Your task:
The answer must be an exact reproduction of the lines from the start of the records below through the line containing "([afile]) against which", and nothing more.

Records shown below:

(* ===== verification/Store.v ===== *)
(** The boundary between the caches and the proxy: [Reader.Read] and
    [Writer.Write] (lib/libfs/read.go, write.go) over the two proxy calls they
    make, the contract the caches rely on ([ProxyStore]) and the abstract file
    ([afile]) against which the caches are specified. *)

From stdpp Require Import base gmap list strings.
From Stdlib Require Import ZArith Lia.
From S2P Require Import Prelude GoString Proto.

(** * The two proxy calls

    [proxy_Read id offset length] and [proxy_Write id buffer offset] are the
    methods [ProxyClient.Read] and [ProxyClient.Write]; [W] is everything
    behind them (the connection and the server's files). *)
Class ProxyIO (W : Type) : Type := {
  proxy_Read : Z → Z → Z → W → (Response * option error) * W;
  proxy_Write : Z → bytes → Z → W → (Response * option error) * W;
}.

(** The result of a read is the returned count, the error, and the caller's
    buffer after [copy(buffer, resp.Data)]. *)
Record ReadResult : Type := MkRead {
  rd_size : Z;
  rd_err : option error;
  rd_buf : bytes;
}.

(** [copy(buffer, data)]: the common prefix is overwritten. *)
Definition copy0 (buffer data : bytes) : bytes :=
  take (length buffer) data ++ drop (length data) buffer.

Section IO.
Context {W : Type} `{ProxyIO W}.

Definition Reader_Read (id : Z) (buffer : bytes) (offset : Z) (w : W) : ReadResult * W :=
  let size := u32 (Zlen buffer) in
  let '((resp, err), w') := proxy_Read id offset (u64 size) w in
  match err with
  | Some e => (MkRead 0 (Some (ErrErrno (ToErrno (Some e)))) buffer, w')
  | None =>
      if negb (Code resp =? 0)
      then (MkRead 0 (toErr err (Code resp)) buffer, w')
      else (MkRead (Zlen (resp_Bytes resp)) None (copy0 buffer (resp_Bytes resp)), w')
  end.

Definition Writer_Write (id : Z) (buffer : bytes) (offset : Z) (w : W)
    : (Z * option error) * W :=
  let size := u32 (Zlen buffer) in
  let '((resp, err), w') := proxy_Write id buffer offset w in
  match err with
  | Some e => ((0, Some (ErrErrno (ToErrno (Some e)))), w')
  | None =>
      if negb (Code resp =? 0)
      then ((0, toErr err (Code resp)), w')
      else ((size, None), w')
  end.
End IO.

(** * The contract of the proxy's files

    [written c off data c']: a write of [data] at [off] turned [c] into [c'].
    [torn c off data c']: such a write was reported as failed; any part of
    the range may have been changed, nothing outside it was. *)
Definition written (c : bytes) (off : Z) (data : bytes) (c' : bytes) : Prop :=
  Zlen c' = Z.max (Zlen c) (if Zlen data =? 0 then 0 else off + Zlen data) ∧
  ∀ i, byte_at c' i =
       if (off <=? i) && (i <? off + Zlen data) then byte_at data (i - off)
       else byte_at c i.

Definition torn (c : bytes) (off : Z) (data : bytes) (c' : bytes) : Prop :=
  Zlen c ≤ Zlen c' ≤ Z.max (Zlen c) (off + Zlen data) ∧
  ∀ i, ¬ (off ≤ i < off + Zlen data) → byte_at c' i = byte_at c i.

(** [ProxyStore]: behind the two calls there is a byte array per file id; a
    successful read returns the bytes of the requested range that lie before
    the end of file, a successful write is [written], a failed one [torn]. *)
Class ProxyStore (W : Type) `{ProxyIO W} : Type := {
  content : W → Z → bytes;
  store_read_ok : ∀ id off len w r w',
    0 ≤ off → 0 ≤ len →
    proxy_Read id off len w = ((r, None), w') → Code r = 0 →
    resp_Bytes r = take (Z.to_nat len) (drop (Z.to_nat off) (content w id));
  store_read_frame : ∀ id off len w x w',
    proxy_Read id off len w = (x, w') → ∀ id', content w' id' = content w id';
  store_write_ok : ∀ id data off w r w',
    0 ≤ off →
    proxy_Write id data off w = ((r, None), w') → Code r = 0 →
    written (content w id) off data (content w' id);
  store_write_fail : ∀ id data off w r e w',
    0 ≤ off →
    proxy_Write id data off w = ((r, e), w') → (e ≠ None ∨ Code r ≠ 0) →
    torn (content w id) off data (content w' id);
  store_write_frame : ∀ id data off w x w',
    proxy_Write id data off w = (x, w') → ∀ id', id' ≠ id → content w' id' = content w id';
}.

(** * The abstract file

    [live f i]: position [i] lies before the end of the file.  [abyte f i]:
    the byte there (0 past the end: a hole reads as zeros). *)
Record afile : Type := MkAfile {
  live : Z → Prop;
  abyte : Z → Z;
}.

#[export] Instance afile_equiv : Equiv afile := λ f g,
  (∀ i, 0 ≤ i → (live f i ↔ live g i)) ∧ (∀ i, 0 ≤ i → abyte f i = abyte g i).

#[export] Instance afile_equivalence : Equivalence (≡@{afile}).
Proof.
  split.
  - intros f. by split.
  - intros f g [Hl Hb]. split; intros; [symmetry; auto|symmetry; auto].
  - intros f g h [Hl Hb] [Hl' Hb']. split; intros; [rewrite Hl; auto|rewrite Hb; auto].
Qed.

Definition of_bytes (c : bytes) : afile := MkAfile (λ i, i < Zlen c) (byte_at c).

(** Writing [data] (not empty) at [off]. *)
Definition spec_write (f : afile) (off : Z) (data : bytes) : afile :=
  MkAfile (λ i, live f i ∨ i < off + Zlen data)
          (λ i, if (off <=? i) && (i <? off + Zlen data)
                then byte_at data (i - off) else abyte f i).

#[export] Instance spec_write_proper : Proper ((≡) ==> (=) ==> (=) ==> (≡)) spec_write.
Proof.
  intros f g [Hl Hb] ? off -> ? d ->. split; simpl; intros i Hi.
  - by rewrite Hl.
  - case_match; auto.
Qed.

(** Two adjacent writes are one write of the concatenation. *)
Lemma spec_write_app f off d1 d2 :
  0 ≤ off → spec_write (spec_write f off d1) (off + Zlen d1) d2 ≡ spec_write f off (d1 ++ d2).
Proof.
  intros Ho. pose proof (Zlen_nonneg d1). pose proof (Zlen_nonneg d2).
  split; simpl; intros i Hi; rewrite Zlen_app.
  - split; [intros [[?|?]|?]|intros [?|?]]; auto; right; lia.
  - rewrite byte_at_app. zbool; f_equal; lia.
Qed.

(** [agree_outside lo hi f g]: [g] differs from [f] only inside [lo,hi), and
    may be extended up to [hi]. *)
Definition agree_outside (lo hi : Z) (f g : afile) : Prop :=
  (∀ i, 0 ≤ i → ¬ (lo ≤ i < hi) → abyte g i = abyte f i) ∧
  (∀ i, 0 ≤ i → live f i → live g i) ∧
  (∀ i, 0 ≤ i → live g i → live f i ∨ i < hi).

Lemma agree_outside_refl lo hi f : agree_outside lo hi f f.
Proof. split_and!; auto. Qed.

Lemma agree_outside_trans lo hi f g h :
  agree_outside lo hi f g → agree_outside lo hi g h → agree_outside lo hi f h.
Proof.
  intros (A1&A2&A3) (B1&B2&B3). split_and!; intros i Hi.
  - intros Hn. rewrite B1, A1; auto.
  - auto.
  - intros [?|?]%B3; auto.
Qed.

Lemma agree_outside_mono lo hi lo' hi' f g :
  lo' ≤ lo → hi ≤ hi' → agree_outside lo hi f g → agree_outside lo' hi' f g.
Proof.
  intros ?? (A1&A2&A3). split_and!; intros i Hi.
  - intros Hn. apply A1; [done|lia].
  - auto.
  - intros [?|?]%A3; auto. right. lia.
Qed.

Lemma spec_write_agree lo hi f off data :
  lo ≤ off → off + Zlen data ≤ hi → agree_outside lo hi f (spec_write f off data).
Proof.
  intros. split_and!; simpl; intros i Hi; [|by left|].
  - intros. zbool.
  - intros [?|?]; [by left|right; lia].
Qed.

Lemma equiv_agree lo hi f g : f ≡ g → agree_outside lo hi f g.
Proof.
  intros [Hl Hb]. split_and!; intros i Hi.
  - intros _. symmetry. auto.
  - intros. by apply Hl.
  - intros ?. left. by apply Hl.
Qed.

Lemma agree_outside_equiv lo hi f f' g g' :
  f ≡ f' → g ≡ g' → agree_outside lo hi f' g' → agree_outside lo hi f g.
Proof.
  intros Hf Hg H. eapply agree_outside_trans; [by apply equiv_agree|].
  eapply agree_outside_trans; [done|]. by apply equiv_agree.
Qed.

(** * An in-memory proxy: files, and the outcome each coming write is to have
    ([None]: success; [Some code]: the proxy answers with that code). *)
Record MemStore : Type := MkMem {
  mem_files : gmap Z bytes;
  mem_script : list (option Z);
}.

Definition mem_content (m : MemStore) (id : Z) : bytes := default [] (mem_files m !! id).

(** Overwrite [data] at [off], zero-filling a hole. *)
Definition splice (c : bytes) (off : Z) (data : bytes) : bytes :=
  if Zlen data =? 0 then c
  else take (Z.to_nat off) (c ++ zeros (off - Zlen c)) ++ data
       ++ drop (Z.to_nat (off + Zlen data)) c.

Lemma splice_written c off data : 0 ≤ off → written c off data (splice c off data).
Proof.
  intros Ho. unfold written, splice. pose proof (Zlen_nonneg data). pose proof (Zlen_nonneg c).
  destruct (Z.eqb_spec (Zlen data) 0) as [E|E].
  { split; [lia|]. intros i. zbool. }
  assert (Zlen (take (Z.to_nat off) (c ++ zeros (off - Zlen c))) = off) as Ht.
  { apply Zlen_take. rewrite Zlen_app. split; [lia|].
    destruct (Z.le_gt_cases off (Zlen c)).
    - pose proof (Zlen_nonneg (zeros (off - Zlen c))). lia.
    - rewrite Zlen_zeros; lia. }
  split.
  - rewrite !Zlen_app, Ht. unfold Zlen. rewrite length_drop. unfold Zlen in *. lia.
  - intros i. rewrite !byte_at_app, Ht, byte_at_take, byte_at_drop by lia. zbool.
    + f_equal. lia.
    + rewrite byte_at_app, byte_at_zeros. zbool. by rewrite byte_at_ge by lia.
Qed.

#[export] Instance mem_io : ProxyIO MemStore := {
  proxy_Read id off len m :=
    (MkResponse 0 EmptyString
       (BytesData (take (Z.to_nat len) (drop (Z.to_nat off) (mem_content m id)))), None, m);
  proxy_Write id data off m :=
    match mem_script m with
    | Some code :: sc =>
        if code =? 0
        then (MkResponse 0 EmptyString NoData, Some (ErrNew "EOF"),
              MkMem (mem_files m) sc)
        else (MkResponse code EmptyString NoData, None, MkMem (mem_files m) sc)
    | sc =>
        (MkResponse 0 EmptyString NoData, None,
         MkMem (<[id := splice (mem_content m id) off data]> (mem_files m)) (tl sc))
    end;
}.

Lemma torn_refl c off data : 0 ≤ Zlen data → torn c off data c.
Proof. split; [lia|done]. Qed.

#[export] Instance mem_store : ProxyStore MemStore.
Proof.
  refine {| content := mem_content |}.
  - intros id off len w r w' _ _ H _. simpl in H. by simplify_eq/=.
  - intros id off len w x w' H. simpl in H. by simplify_eq/=.
  - intros id data off w r w' Ho H Hc. unfold mem_content. simpl in H.
    destruct (mem_script w) as [|[code|] sc].
    + simplify_eq/=. rewrite lookup_insert_eq. by apply splice_written.
    + destruct (Z.eqb_spec code 0); simplify_eq/=.
    + simplify_eq/=. rewrite lookup_insert_eq. by apply splice_written.
  - intros id data off w r e w' Ho H Hf. unfold mem_content. simpl in H.
    destruct (mem_script w) as [|[code|] sc]; simplify_eq/=; try by destruct Hf.
    destruct (Z.eqb_spec code 0); simplify_eq/=; apply torn_refl, Zlen_nonneg.
  - intros id data off w x w' H id' Hne. unfold mem_content. simpl in H.
    destruct (mem_script w) as [|[code|] sc]; [simplify_eq/=; by rewrite lookup_insert_ne| |
      simplify_eq/=; by rewrite lookup_insert_ne].
    destruct (Z.eqb_spec code 0); by simplify_eq/=.
Defined.

(** * Lemmas on [Reader.Read] and [Writer.Write] *)

Section IO_facts.
Context {W : Type} `{ProxyStore W}.

Lemma copy0_ok buffer data :
  Zlen data ≤ Zlen buffer →
  Zlen (copy0 buffer data) = Zlen buffer ∧
  ∀ i, byte_at (copy0 buffer data) i =
       if (0 <=? i) && (i <? Zlen data) then byte_at data i else byte_at buffer i.
Proof.
  intros Hl. unfold copy0. rewrite take_ge by (unfold Zlen in *; lia).
  replace (length data) with (Z.to_nat (Zlen data)) by (unfold Zlen; lia).
  pose proof (Zlen_nonneg data). split.
  - rewrite Zlen_app, Zlen_drop; lia.
  - intros i. rewrite byte_at_app, byte_at_drop by lia.
    zbool; try (f_equal; lia). by rewrite !byte_at_neg by lia.
Qed.

(** A write that returns no error is [written]; one that returns an error is
    [torn]; other files are never touched. *)
Lemma Writer_Write_spec id buffer off w n e w' :
  0 ≤ off →
  Writer_Write id buffer off w = ((n, e), w') →
  (∀ id', id' ≠ id → content w' id' = content w id') ∧
  match e with
  | None => n = u32 (Zlen buffer) ∧ written (content w id) off buffer (content w' id)
  | Some _ => n = 0 ∧ is_errno e ∧ torn (content w id) off buffer (content w' id)
  end.
Proof.
  intros Ho. unfold Writer_Write.
  destruct (proxy_Write id buffer off w) as [[resp err] w1] eqn:E. intros Hr.
  assert (w1 = w') as -> by (destruct err; [|destruct (negb _)]; by simplify_eq).
  split; [intros; eapply store_write_frame; eauto|].
  destruct err as [e0|]; simplify_eq.
  - split_and!; [done|by eexists|]. eapply store_write_fail; eauto.
  - destruct (Z.eqb_spec (Code resp) 0) as [Hc|Hc]; simpl in *; simplify_eq.
    + split; [done|]. eapply store_write_ok; eauto.
    + destruct (toErr_errno None resp) as [c Hc'].
      { simpl. zbool. }
      rewrite Hc'. split_and!; [done|by eexists|].
      eapply store_write_fail; eauto.
Qed.

(** A read that returns no error fills the buffer with the file's bytes; no
    read changes a file. *)
Lemma Reader_Read_spec id buffer off w r w' :
  0 ≤ off → Zlen buffer < 2 ^ 32 →
  Reader_Read id buffer off w = (r, w') →
  (∀ id', content w' id' = content w id') ∧
  match rd_err r with
  | None =>
      rd_size r = Z.max 0 (Z.min (Zlen buffer) (Zlen (content w id) - off)) ∧
      Zlen (rd_buf r) = Zlen buffer ∧
      ∀ i, byte_at (rd_buf r) i =
           if (0 <=? i) && (i <? rd_size r) then byte_at (content w id) (off + i)
           else byte_at buffer i
  | Some _ => is_errno (rd_err r) ∧ rd_size r = 0 ∧ rd_buf r = buffer
  end.
Proof.
  intros Ho Hlt. pose proof (Zlen_nonneg buffer). unfold Reader_Read.
  rewrite u32_small, u64_small by lia.
  destruct (proxy_Read id off (Zlen buffer) w) as [[resp err] w1] eqn:E. intros Hr.
  assert (w1 = w') as -> by (destruct err; [|destruct (negb _)]; by simplify_eq).
  split; [by eapply store_read_frame|].
  destruct err as [e0|]; simplify_eq/=; [split; [by eexists|done]|].
  destruct (Z.eqb_spec (Code resp) 0) as [Hc|Hc]; simplify_eq/=.
  - pose proof (store_read_ok id off (Zlen buffer) w resp w' Ho ltac:(lia) E Hc) as ->.
    set (d := take _ _).
    assert (Zlen d = Z.max 0 (Z.min (Zlen buffer) (Zlen (content w id) - off))) as Hd.
    { unfold d, Zlen. rewrite length_take, length_drop. unfold Zlen in *. lia. }
    destruct (copy0_ok buffer d) as [Hl Hb]; [lia|].
    split_and!; [done|done|]. intros i. rewrite Hb. zbool.
    unfold d. rewrite byte_at_take, byte_at_drop by lia. zbool.
  - destruct (toErr_errno None resp) as [c Hc']; [simpl; zbool|].
    rewrite Hc'. simpl. split; [by eexists|done].
Qed.
End IO_facts.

End of Records shown.

Exercise output:
(* ===== verification/Store.v ===== *)
(** The boundary between the caches and the proxy: [Reader.Read] and
    [Writer.Write] (lib/libfs/read.go, write.go) over the two proxy calls they
    make, the contract the caches rely on ([ProxyStore]) and the abstract file
    ([afile]) against which the caches are specified. *)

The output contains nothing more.